After the commemoration ceremony, Nipmuck Indians plans to have a Native American memorial on Deer Island. I believe that the creation of a memorial is very important in educating people about the long standing culture of Native Americans that has a deep respect with the land. In a city full of sculptures of historical markers and memorials, it is interesting that there is no public display about the people who lived here many generations before the colonist arrived. The memorial will showcase a tragic piece of U.S. history that serves as a reminder for us not to tolerate such things to happen again. The idea of adding back events into the historical record is not about “changing” history. Not telling what happened does not change the fact of its happening.
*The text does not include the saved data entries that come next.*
(** Nothing fails from here on, and the tokens the file stands for are
    distinct; [b]: the column of the fallback tokens is there. *)
Definition ready (b : bool) (db : File) : Prop :=
  f_faults db = [] ∧ NoDup (fallback_tokens (t_users (meaning db))) ∧
  (b = true → has "fallback_token" (f_columns db) = true).
Definition runs (P Q : File → Prop) (m : M File ()) : Prop := ∀ db, P db → ∃ db', m db = (inr tt, db') ∧ Q db'.
Lemma runs_bind P Q R m k : runs P Q m → runs Q R k → runs P R (m ;;; k).
Proof. intros Hm Hk db (d1 & E & H)%Hm. unfold bind. rewrite E. by apply Hk. Qed.

Lemma runs_ensure b name d :
  keeping (ensure_column name d) →
  Contains ("SQL logic error: " +:+ duplicate_column name +:+ " (1)") (duplicate_column name) = true →
  runs (ready b) (ready (b || String.eqb "fallback_token" name)) (ensure_column name d).
Proof.
  intros Hk Hc [t cols fs] (Hf & Hn & Hb). simpl in Hf. subst fs. pose proof (Hk (mkFile t cols [])) as Hg.
  rewrite ensure_run in * by done. eexists. split; [done|]. simpl in Hg. destruct Hg as [Hm Hcols].
  unfold id in *. unfold ready. rewrite Hm. split; [by case_if|]. split; [done|]. intros [Hb'|He]%orb_true_iff; [auto|].
  apply String.eqb_eq in He as <-. destruct (has "fallback_token" cols) eqn:E; [done|]. unfold has. simpl. done.
Qed.
Lemma runs_statement b f :
  keeping (statement f) → (∀ db, ready b db → ∃ r, f (f_tables db) (f_columns db) = inr r) →
  runs (ready b) (ready b) (statement f).
Proof.
  intros Hk Hf [t cols fs] Hr. destruct (Hf _ Hr) as [[t' cols'] E]. destruct Hr as (Hfs & Hn & Hb). simpl in *. subst fs.
  pose proof (Hk (mkFile t cols [])) as Hg. rewrite (statement_run _ _ _ _ _ E) in *. eexists. split; [done|].
  destruct Hg as [Hm Hcols]. unfold id in *. simpl in *. unfold ready. rewrite Hm. auto.
Qed.

Lemma runs_migrate : runs (ready false) (ready true) migrate.
Proof.
  destruct keeping_names as (K1 & K2 & K3 & K4 & K5). unfold migrate.
  eapply runs_bind; [apply runs_statement; [apply keeping_same; by intros t c t' c' [= <- <-]|eauto]|].
  eapply runs_bind; [by apply runs_ensure|]. eapply runs_bind; [by apply runs_ensure|].
  eapply runs_bind; [apply runs_statement; [apply keeping_fill|eauto]|].
  eapply runs_bind; [by apply runs_ensure|].
  eapply runs_bind; [apply (runs_statement true); [apply keeping_same, index_same|]|].
  - intros [t cols fs] (_ & Hn & Hb). change (meaning _) with (meaning (mkFile t cols [])) in Hn; rewrite fallback_tokens_meaning in Hn by auto.
    unfold unique_fallback_index. rewrite bool_decide_eq_true_2 by done. eauto.
  - eapply runs_bind; by apply runs_ensure.
Qed.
The memorial will also expand the narrative of the single story about Native Americans and will change our attitudes where one side of history is perceived as the whole. The memorial will primarily serve as a beacon of hope for people like Kenneth, a Nipmuck Indian in South Central Massachusetts, who was asked about the significance of the Deer Island concentration camp and said in a simple statement full of pride and defiance, “We are still here. We were here then and we are here now, living our lives and raising our families.”